Was the Trinity Clearly Prefigured at the Very Heart of Jewish Worship?

Trinity glass window, depicting Father, Son and Holy Spirit. This window was created before 1900, no property release is required.

One of the foremost Catholic doctrines is that of the Trinity. So firmly did the early Church believe in it that all new Christians had to assent to the Apostle’s or later the Nicene Creed in order to be baptized. A large section of our Catechism is devoted to a fuller explanation of all the beliefs surrounding the different members of the Trinity summarized in the Creed.

It is Jesus’ claim to divinity, without it He is just a prophet and a false one at that. If this radical, eternal precept is valid it should have been recognizably prefigured in the Old Testament, at least by hindsight. It was!

When Moses spent forty days on Mt. Sinai in the presence of God he brought back more than the Ten Commandments. He brought back very specific instructions on how the Tent of Meeting and the Tabernacle were to be constructed, as well as specific details of liturgical worship.  At the very center was the Ark of the Covenant over which the glory of God rested.  The Ark was shielded from human eyes by a thick curtain.  Once a year on the Day of Atonement could the High Priest enter, and then only after offering sacrifices for his sins and those of the nation.  The Ark of the Covenant prefigured the Father, the unseen God.

Watercolour sketch of series

Just outside the curtain were two other pieces of equipment which were in regular contact with only the priests.  The first was the table for the showbread with a loaf for each tribe.  There six loaves on one side of the table and six on the other side.  There were also cups for the wine libations that were to be poured out.  The loaves of showbread after spending some time in the presence of the Lord were to be eaten by the priests. This clearly prefigures Jesus, especially at the Last Supper with the Apostles gathered around the table.  There they shared the Bread and the Wine that were changed into the Body and Blood of Jesus Christ.

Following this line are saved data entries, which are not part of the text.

(** * COBS (Consistent Overhead Byte Stuffing) codec: [src/cobs.c]

    A shallow embedding of [cobsEncode], [cobsDecode] and
    [maxCobsEncodedLength], and the properties of the codec proved on it.

    Modelling choices.
    - A byte ([uint8_t] held in memory) is a [Byte.byte]; the [uint8_t]
      locals [code] and [block] are integers in [Z] whose increments and
      decrements wrap modulo 256 ([wrap8]).
    - A pointer argument is [ptr]: [None] for [NULL], [Some l] for a pointer
      to the first byte of an object whose contents are [l]; [length l] is
      the capacity of the object.  [data] and [buffer] are distinct objects.
    - A pointer local ([encode], [codep], [byte], [decode]) is the offset
      ([nat]) from the start of its object.
    - A load or a store outside the object is undefined behaviour: [load]
      and [store] return [None] there, and the whole call is [None].
    - [size_t] is unsigned of [SIZE_BITS] bits; the width comes with the
      platform, so it is a variable of the development.  It matters for
      [maxCobsEncodedLength], whose sum can wrap.  The [length] argument and
      the returned count are natural numbers: [length--] only counts down
      to 0 (the value it wraps to after the last test is never used), and
      the count is an offset into [buffer]. *)

From Stdlib Require Import ZArith Lia ZifyNat.
From Stdlib Require Import Init.Byte Strings.Byte.
From stdpp Require Import base option list.
From Equations Require Import Equations.
From Equations.Prop Require Import Logic.

Local Open Scope Z_scope.

(** ** Bytes and memory objects *)

(** The value of a byte as an unsigned 8-bit integer. *)
Definition u8 (b : byte) : Z := Z.of_N (Byte.to_N b).

(** Reduction modulo 2^8, the arithmetic of [uint8_t]. *)
Definition wrap8 (z : Z) : Z := z mod 256.

(** The byte that holds a [uint8_t] value. *)
Definition to_byte (z : Z) : byte :=
  default x00 (Byte.of_N (Z.to_N (wrap8 z))).

(** A pointer to a byte object, or [NULL]. *)
Definition ptr : Type := option (list byte).
Definition NULL : ptr := None.

(** [p[i]] as an rvalue. *)
Definition load (p : list byte) (i : nat) : option byte := p !! i.

(** [p[i] = v]. *)
Definition store (p : list byte) (i : nat) (v : byte) : option (list byte) :=
  if decide (i < length p)%nat then Some (<[i:=v]> p) else None.

(** ** The encoder, [cobsEncode] *)

Module Enc.

(** The locals of [cobsEncode] that live across loop iterations, and the
    contents of the object [buffer] points to. *)
Record state : Type := State {
  buffer : list byte;
  encode : nat;   (* uint8_t *encode, as encode - buffer *)
  codep : nat;    (* uint8_t *codep, as codep - buffer *)
  code : Z        (* uint8_t code *)
}.

(** [*encode++ = *byte, ++code;] *)
Definition write_byte (b : byte) (s : state) : option state :=
  buf ← store (buffer s) (encode s) b;
  Some {| buffer := buf; encode := S (encode s); codep := codep s;
          code := wrap8 (code s + 1) |}.

(** [*codep = code, code = 1, codep = encode; if (!*byte || length) ++encode;]
    where [length] is the value after the loop test has decremented it. *)
Definition restart (b : byte) (length : nat) (s : state) : option state :=
  buf ← store (buffer s) (codep s) (to_byte (code s));
  Some {| buffer := buf;
          encode := if (u8 b =? 0) || negb (length =? 0)%nat
                    then S (encode s) else encode s;
          codep := encode s;
          code := 1 |}.

(** One iteration of the [for] loop on the input byte [b]. *)
Definition body (b : byte) (length : nat) (s : state) : option state :=
  s1 ← (if negb (u8 b =? 0) then write_byte b s else Some s);
  if (u8 b =? 0) || (code s1 =? 255) then restart b length s1 else Some s1.

(** [for (byte = data; length--; ++byte) ...]: [byte] is the offset of the
    read pointer in [data]; the test [length--] ends the loop at 0 and
    otherwise runs the body with [length] one less. *)
Fixpoint loop (data : list byte) (byte : nat) (length : nat) (s : state)
  : option state :=
  match length with
  | O => Some s
  | S length' =>
      b ← load data byte;
      s' ← body b length' s;
      loop data (S byte) length' s'
  end.

(** [encode = buffer; codep = encode++; code = 1;] *)
Definition init (buffer : list byte) : state :=
  {| buffer := buffer; encode := 1; codep := 0; code := 1 |}.

End Enc.

(** [size_t cobsEncode(const uint8_t *data, size_t length, uint8_t *buffer)].
    The result is the returned count together with the contents of the
    object [buffer] points to after the call. *)
Definition cobsEncode (data : ptr) (length : nat) (buffer : ptr)
  : option (nat * ptr) :=
  match data, buffer with
  | Some d, Some buf =>
      s ← Enc.loop d 0 length (Enc.init buf);
      (* *codep = code; *)
      out ← store (Enc.buffer s) (Enc.codep s) (to_byte (Enc.code s));
      (* return encode - buffer; *)
      Some (Enc.encode s, Some out)
  | _, _ => Some (0%nat, buffer)      (* return 0; *)
  end.

(** ** The decoder, [cobsDecode] *)

Module Dec.

(** The locals of [cobsDecode] and the contents of the object [buffer]
    points to. *)
Record state : Type := State {
  buffer : list byte;
  byte : nat;     (* const uint8_t *byte, as byte - data *)
  decode : nat;   (* uint8_t *decode, as decode - buffer *)
  code : Z;       (* uint8_t code *)
  block : Z       (* uint8_t block *)
}.

(** How an iteration leaves the loop body: at its end, or by [break]. *)
Inductive exit : Type :=
| Continue (s : state)
| Break (s : state).

(** The body of the [for] loop, without the step [--block]. *)
Definition body (data : list Byte.byte) (s : state) : option exit :=
  if negb (block s =? 0) then
    (* *decode++ = *byte++; *)
    b ← load data (byte s);
    buf ← store (buffer s) (decode s) b;
    Some (Continue {| buffer := buf; byte := S (byte s);
                      decode := S (decode s);
                      code := code s; block := block s |})
  else
    (* if (code != 0xff) *decode++ = 0; *)
    s1 ← (if negb (code s =? 255) then
            buf ← store (buffer s) (decode s) x00;
            Some {| buffer := buf; byte := byte s; decode := S (decode s);
                    code := code s; block := block s |}
          else Some s);
    (* block = code = *byte++; *)
    b ← load data (byte s1);
    let s2 := {| buffer := buffer s1; byte := S (byte s1);
                 decode := decode s1; code := u8 b; block := u8 b |} in
    (* if (code == 0x00) break; *)
    if code s2 =? 0 then Some (Break s2) else Some (Continue s2).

During the Last Supper Jesus told His disciples, “I am the vine. You are the branches.” This brings us to the other piece of equipment the lampstand.  It was made to look like a tree with many branches and flower blossoms that held the oil for the light.  I want you to picture Pentecost when the Holy Spirit descended and tongues of fire appeared over the disciples’ heads.  Is it not a visual reminder of the Lampstand? So the Holy Spirit is also there, prefigured by the Lampstand in the Holiest place of Jewish worship.

Menorah

St. Peter called those who believe in Christ a royal priesthood. We on earth have access to both Jesus and the Holy Spirit. However, the Father remains hidden from our view until we enter into the heavenly realms. There we will truly understand how the Trinity can be one, but for now consider this.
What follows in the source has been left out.